EXERCISE - In the entries below, find the line with "- by rewrite app_nil_r." and the line with "intros Hp. induction l". Reproduce those two lines and every line between them exactly, and nothing more.

DATASET RECORDS -
(* ===== verification/PyM.v ===== *)
(** * Python exceptions and the state-and-exception monad

    The handlers of [bot.py] and the methods of [UserDatabase] mutate shared
    state and can raise: [KeyError] from [d[k]], [AttributeError] from a
    method call on the wrong type, [ValueError] from [int()], and the
    Telegram library's errors from any network request.  [PyM S A] is a
    computation on a state [S] that returns an [A] or raises.  As in
    Python, the mutations made before a [raise] persist: the state is
    returned in both cases.  [try_except] is Python's [try]/[except] with a
    predicate for the exception classes the clause names.  [zoom] runs an
    operation on one part of a larger state, through a lens. *)

From S2P Require Import Prelude PyStr.

(** The exceptions the code can raise.  Each carries the text [str(e)]
    gives. *)
Inductive exn :=
| KeyError (key_repr : pystr)
| TypeError (msg : pystr)
| AttributeError (msg : pystr)
| ValueError (msg : pystr)
| IndexError (msg : pystr)
| UnicodeDecodeError
| TelegramError (msg : pystr).

(** [str(e)] *)
Definition exn_str (e : exn) : pystr :=
  match e with
  | KeyError k => k
  | TypeError m | AttributeError m | ValueError m | IndexError m | TelegramError m => m
  | UnicodeDecodeError => lit "'utf-8' codec can't decode bytes"
  end.

Inductive outcome (A : Type) := Ok (a : A) | Raised (e : exn).
Arguments Ok {A} a.
Arguments Raised {A} e.

Definition PyM (S A : Type) : Type := S -> outcome A * S.

#[export] Instance pym_ret {S} : MRet (PyM S) := fun A a s => (Ok a, s).
#[export] Instance pym_bind {S} : MBind (PyM S) :=
  fun A B k m s =>
    match m s with
    | (Ok a, s') => k a s'
    | (Raised e, s') => (Raised e, s')
    end.

(** [return] with no value (Python's [None]). *)
Definition return_none {S} : PyM S unit := mret tt.

Definition raise {S A} (e : exn) : PyM S A := fun s => (Raised e, s).
Definition get_state {S} : PyM S S := fun s => (Ok s, s).
Definition put_state {S} (s : S) : PyM S unit := fun _ => (Ok tt, s).
Definition modify {S} (f : S -> S) : PyM S unit := fun s => (Ok tt, f s).

(** An outcome of a pure Python expression, as a computation. *)
Definition of_outcome {S A} (o : outcome A) : PyM S A := fun s => (o, s).

(** [try: m except <the classes [catches] accepts> as e: h e] *)
Definition try_except {S A} (m : PyM S A) (catches : exn -> bool) (h : exn -> PyM S A)
  : PyM S A :=
  fun s =>
    match m s with
    | (Raised e, s') => if catches e then h e s' else (Raised e, s')
    | r => r
    end.

(** [except Exception]: every exception the code can raise. *)
Definition any_exception (e : exn) : bool := true.

(** [except ValueError] *)
Definition is_ValueError (e : exn) : bool :=
  match e with ValueError _ => true | _ => false end.

(** A [for] loop whose body updates local accumulators [B]; an exception
    leaves the loop. *)
Fixpoint py_for {S A B} (l : list A) (acc : B) (body : B -> A -> PyM S B) : PyM S B :=
  match l with
  | [] => mret acc
  | x :: xs => acc' ← body acc x; py_for xs acc' body
  end.

(** [[x for x in l if p(x)]] where evaluating [p(x)] may raise. *)
Fixpoint py_filter {S A} (p : A -> PyM S bool) (l : list A) : PyM S (list A) :=
  match l with
  | [] => mret []
  | x :: xs => b ← p x; r ← py_filter p xs; mret (M:=PyM S) (if (b : bool) then x :: r else r)
  end.

(** Unfold the monad's plumbing and reduce, leaving the calls of named
    operations as [match] scrutinees for their run lemmas to rewrite. *)
Ltac py_unfold :=
  cbv [mbind pym_bind of_outcome return_none mret pym_ret get_state put_state modify
       try_except raise any_exception];
  cbn beta iota zeta;
  cbn [fmap option_fmap option_map default from_option id negb andb orb].

(** Rewrite with the run lemma [H] of an operation and continue. *)
Tactic Notation "py_run" constr(H) := rewrite H; py_unfold.
Tactic Notation "py_run" constr(H) "by" tactic3(tac) := rewrite H by tac; py_unfold.

(** ** Lenses *)

Record lens (S T : Type) := Lens { view : S -> T; set_view : T -> S -> S }.
Arguments Lens {S T} view set_view.
Arguments view {S T} l s.
Arguments set_view {S T} l t s.

Class LensLaws {S T} (l : lens S T) := {
  view_set t s : view l (set_view l t s) = t;
  set_view_view s : set_view l (view l s) s = s;
  set_set t t' s : set_view l t (set_view l t' s) = set_view l t s
}.

Definition zoom {S T A} (l : lens S T) (m : PyM T A) : PyM S A :=
  fun s => let '(r, t') := m (view l s) in (r, set_view l t' s).

(** ** Running computations *)

Section Run.
  Context {S : Type}.

Lemma run_ret {A} (a : A) (s : S) : (mret a : PyM S A) s = (Ok a, s).
  Proof. reflexivity. Qed.

Lemma run_bind_ok {A B} (m : PyM S A) (k : A -> PyM S B) s a s' :
    m s = (Ok a, s') -> (x ← m; k x) s = k a s'.
  Proof. intros H. cbv [mbind pym_bind]. by rewrite H. Qed.

Lemma run_bind_raised {A B} (m : PyM S A) (k : A -> PyM S B) s e s' :
    m s = (Raised e, s') -> (x ← m; k x) s = (Raised e, s').
  Proof. intros H. cbv [mbind pym_bind]. by rewrite H. Qed.

Lemma run_try_ok {A} (m : PyM S A) c h s a s' :
    m s = (Ok a, s') -> try_except m c h s = (Ok a, s').
  Proof. intros H. unfold try_except. by rewrite H. Qed.

Lemma run_try_caught {A} (m : PyM S A) c h s e s' :
    m s = (Raised e, s') -> c e = true -> try_except m c h s = h e s'.
  Proof. intros H Hc. unfold try_except. by rewrite H, Hc. Qed.

Lemma run_try_uncaught {A} (m : PyM S A) c h s e s' :
    m s = (Raised e, s') -> c e = false -> try_except m c h s = (Raised e, s').
  Proof. intros H Hc. unfold try_except. by rewrite H, Hc. Qed.

Lemma run_py_filter_pure {A} (p : A -> PyM S bool) (q : A -> bool) l s :
    (∀ x, x ∈ l -> p x s = (Ok (q x), s)) ->
    py_filter p l s = (Ok (List.filter q l), s).
  Proof.
    induction l as [|x l IH]; intros Hp; [done|]. simpl.
    rewrite (run_bind_ok _ _ _ (q x) s) by (apply Hp; left).
    rewrite (run_bind_ok _ _ _ (List.filter q l) s) by (apply IH; intros y Hy; apply Hp; by right).
    by destruct (q x).
  Qed.

(** A loop [for u in l: acc += k(g(u))] over [l = map f l'] whose step
    never raises. *)
Lemma run_py_for_append {A A' B C} (f : A' -> A) (l : list A') (g : A -> outcome B) (j : A' -> B)
    (k : B -> list C) acc s :
    (∀ x, x ∈ l -> g (f x) = Ok (j x)) ->
    py_for (S:=S) (map f l) acc (fun acc u => b ← of_outcome (g u); mret (acc ++ k b)) s
    = (Ok (acc ++ mjoin (map (fun x => k (j x)) l)), s).
  Proof.
    revert acc. induction l as [|x l IH]; intros acc Hg; cbn [py_for map mjoin]; py_unfold.
    - by rewrite app_nil_r.
    - rewrite Hg by left. py_unfold. rewrite IH, <- app_assoc; [done|]. intros y Hy. apply Hg. by right.
  Qed.

End Run.

(** ** Steps within a preorder

    [within R m]: whatever [m] returns, its final state is [R]-related to
    its initial state.  With a preorder [R] this composes through every
    combinator; it gives invariants ([R s s' := P s -> P s']) and
    monotonicity properties such as the append-only ledger. *)

Definition within {S A} (R : relation S) (m : PyM S A) : Prop := ∀ s, R s (snd (m s)).

Section Within.
Context {S : Type} (R : relation S) `{!PreOrder R}.

Lemma within_ret {A} (a : A) : within R (mret a).
Proof using Type*. intros s. simpl. reflexivity. Qed.

Lemma within_raise {A} e : within R (raise (A:=A) e).
Proof using Type*. intros s. simpl. reflexivity. Qed.

Lemma within_of_outcome {A} (o : outcome A) : within R (of_outcome o).
Proof using Type*. intros s. simpl. reflexivity. Qed.

Lemma within_bind {A B} (m : PyM S A) (k : A -> PyM S B) :
  within R m -> (∀ a, within R (k a)) -> within R (x ← m; k x).
Proof using Type*.
  intros Hm Hk s. specialize (Hm s). cbv [mbind pym_bind].
  destruct (m s) as [[a|e] s']; simpl in *; [|done]. etrans; [exact Hm | apply Hk].
Qed.

Lemma within_try {A} (m : PyM S A) c h :
  within R m -> (∀ e, within R (h e)) -> within R (try_except m c h).
Proof using Type*.
  intros Hm Hh s. specialize (Hm s). unfold try_except.
  destruct (m s) as [[a|e] s']; simpl in *; [done|].
  destruct (c e); simpl; [|done]. etrans; [exact Hm | apply Hh].
Qed.

Lemma within_for {A B} (l : list A) (acc : B) body :
  (∀ acc x, within R (body acc x)) -> within R (py_for l acc body).
Proof using Type*.
  intros Hb. revert acc. induction l as [|x l IH]; intros acc; simpl.
  - apply within_ret.
  - apply within_bind; auto.
Qed.

Lemma within_py_filter {A} (p : A -> PyM S bool) l :
  (∀ x, within R (p x)) -> within R (py_filter p l).
Proof using Type*.
  intros Hp. induction l as [|x l IH]; simpl; [apply within_ret|].
  apply within_bind; [done|]. intros b. apply within_bind; [done|]. intros r. apply within_ret.
Qed.

(** A step that raises ends the computation there. *)
Lemma within_bind_raised {A B} e (k : A -> PyM S B) : within R (x ← of_outcome (Raised e); k x).
Proof using Type*. intros s. simpl. reflexivity. Qed.

Lemma within_if {A} (b : bool) (m1 m2 : PyM S A) :
  within R m1 -> within R m2 -> within R (if b then m1 else m2).
Proof. by destruct b. Qed.
End Within.

(** Decompose a computation into its steps and discharge them with
    [step]. *)
Ltac solve_within step :=
  repeat match goal with
  | |- ∀ _, _ => intros
  | |- PreOrder _ => typeclasses eauto
  | |- within _ (mbind _ (of_outcome (Raised _))) => apply within_bind_raised
  | |- within _ (mbind _ _) => apply within_bind
  | |- within _ (try_except _ _ _) => apply within_try
  | |- within _ (py_for _ _ _) => apply within_for
  | |- within _ (py_filter _ _) => apply within_py_filter
  | |- within _ (mret _) => apply within_ret
  | |- within _ return_none => apply within_ret
  | |- within _ (raise _) => apply within_raise
  | |- within _ (of_outcome _) => apply within_of_outcome
  | |- within _ (if _ then _ else _) => progress cbn [negb andb orb]
  | |- within _ (if _ then _ else _) => apply within_if
  | |- within _ (match _ with _ => _ end) => case_match
  | |- _ => step
  end.

(** ** Frames

    [frame l m]: [m] neither reads nor writes the part of the state that
    the lens [l] views. *)

Definition frame {S T A} (l : lens S T) (m : PyM S A) : Prop :=
  ∀ t s, m (set_view l t s) = (fst (m s), set_view l t (snd (m s))).

Section Frame.
Context {S T : Type} (l : lens S T).

Lemma frame_ret {A} (a : A) : frame l (mret a).
Proof. by intros t s. Qed.

Lemma frame_raise {A} e : frame l (raise (A:=A) e).
Proof. by intros t s. Qed.

Lemma frame_of_outcome {A} (o : outcome A) : frame l (of_outcome o).
Proof. by intros t s. Qed.

Lemma frame_bind {A B} (m : PyM S A) (k : A -> PyM S B) :
  frame l m -> (∀ a, frame l (k a)) -> frame l (x ← m; k x).
Proof.
  intros Hm Hk t s. cbv [mbind pym_bind]. rewrite Hm.
  destruct (m s) as [[a|e] s']; simpl; [by rewrite Hk | done].
Qed.

Lemma frame_try {A} (m : PyM S A) c h :
  frame l m -> (∀ e, frame l (h e)) -> frame l (try_except m c h).
Proof.
  intros Hm Hh t s. unfold try_except. rewrite Hm.
  destruct (m s) as [[a|e] s']; simpl; [done|]. destruct (c e); [by rewrite Hh | done].
Qed.

Lemma frame_for {A B} (xs : list A) (acc : B) body :
  (∀ acc x, frame l (body acc x)) -> frame l (py_for xs acc body).
Proof.
  intros Hb. revert acc. induction xs as [|x xs IH]; intros acc; simpl.
  - apply frame_ret.
  - apply frame_bind; auto.
Qed.

Lemma frame_py_filter {A} (p : A -> PyM S bool) xs :
  (∀ x, frame l (p x)) -> frame l (py_filter p xs).
Proof.
  intros Hp. induction xs as [|x xs IH]; simpl; [apply frame_ret|].
  apply frame_bind; [done|]. intros b. apply frame_bind; [done|]. intros r. apply frame_ret.
Qed.

Lemma frame_if {A} (b : bool) (m1 m2 : PyM S A) :
  frame l m1 -> frame l m2 -> frame l (if b then m1 else m2).
Proof. by destruct b. Qed.
End Frame.

Ltac solve_frame step :=
  repeat first
    [ progress intros
    | apply frame_bind | apply frame_try | apply frame_for | apply frame_py_filter
    | apply frame_ret | apply frame_raise | apply frame_of_outcome
    | apply frame_if
    | step
    | case_match ].



#[export] Hint Resolve within_ret within_raise within_of_outcome frame_ret frame_raise
  frame_of_outcome : pyeval.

SOLUTION TO THE PROBLEM -
    - by rewrite app_nil_r.
    - rewrite Hg by left. py_unfold. rewrite IH, <- app_assoc; [done|]. intros y Hy. apply Hg. by right.
  Qed.

End Run.

(** ** Steps within a preorder

    [within R m]: whatever [m] returns, its final state is [R]-related to
    its initial state.  With a preorder [R] this composes through every
    combinator; it gives invariants ([R s s' := P s -> P s']) and
    monotonicity properties such as the append-only ledger. *)

Definition within {S A} (R : relation S) (m : PyM S A) : Prop := ∀ s, R s (snd (m s)).

Section Within.
Context {S : Type} (R : relation S) `{!PreOrder R}.

Lemma within_ret {A} (a : A) : within R (mret a).
Proof using Type*. intros s. simpl. reflexivity. Qed.

Lemma within_raise {A} e : within R (raise (A:=A) e).
Proof using Type*. intros s. simpl. reflexivity. Qed.

Lemma within_of_outcome {A} (o : outcome A) : within R (of_outcome o).
Proof using Type*. intros s. simpl. reflexivity. Qed.

Lemma within_bind {A B} (m : PyM S A) (k : A -> PyM S B) :
  within R m -> (∀ a, within R (k a)) -> within R (x ← m; k x).
Proof using Type*.
  intros Hm Hk s. specialize (Hm s). cbv [mbind pym_bind].
  destruct (m s) as [[a|e] s']; simpl in *; [|done]. etrans; [exact Hm | apply Hk].
Qed.

Lemma within_try {A} (m : PyM S A) c h :
  within R m -> (∀ e, within R (h e)) -> within R (try_except m c h).
Proof using Type*.
  intros Hm Hh s. specialize (Hm s). unfold try_except.
  destruct (m s) as [[a|e] s']; simpl in *; [done|].
  destruct (c e); simpl; [|done]. etrans; [exact Hm | apply Hh].
Qed.

Lemma within_for {A B} (l : list A) (acc : B) body :
  (∀ acc x, within R (body acc x)) -> within R (py_for l acc body).
Proof using Type*.
  intros Hb. revert acc. induction l as [|x l IH]; intros acc; simpl.
  - apply within_ret.
  - apply within_bind; auto.
Qed.

Lemma within_py_filter {A} (p : A -> PyM S bool) l :
  (∀ x, within R (p x)) -> within R (py_filter p l).
Proof using Type*.
  intros Hp. induction l as [|x l IH]; simpl; [apply within_ret|].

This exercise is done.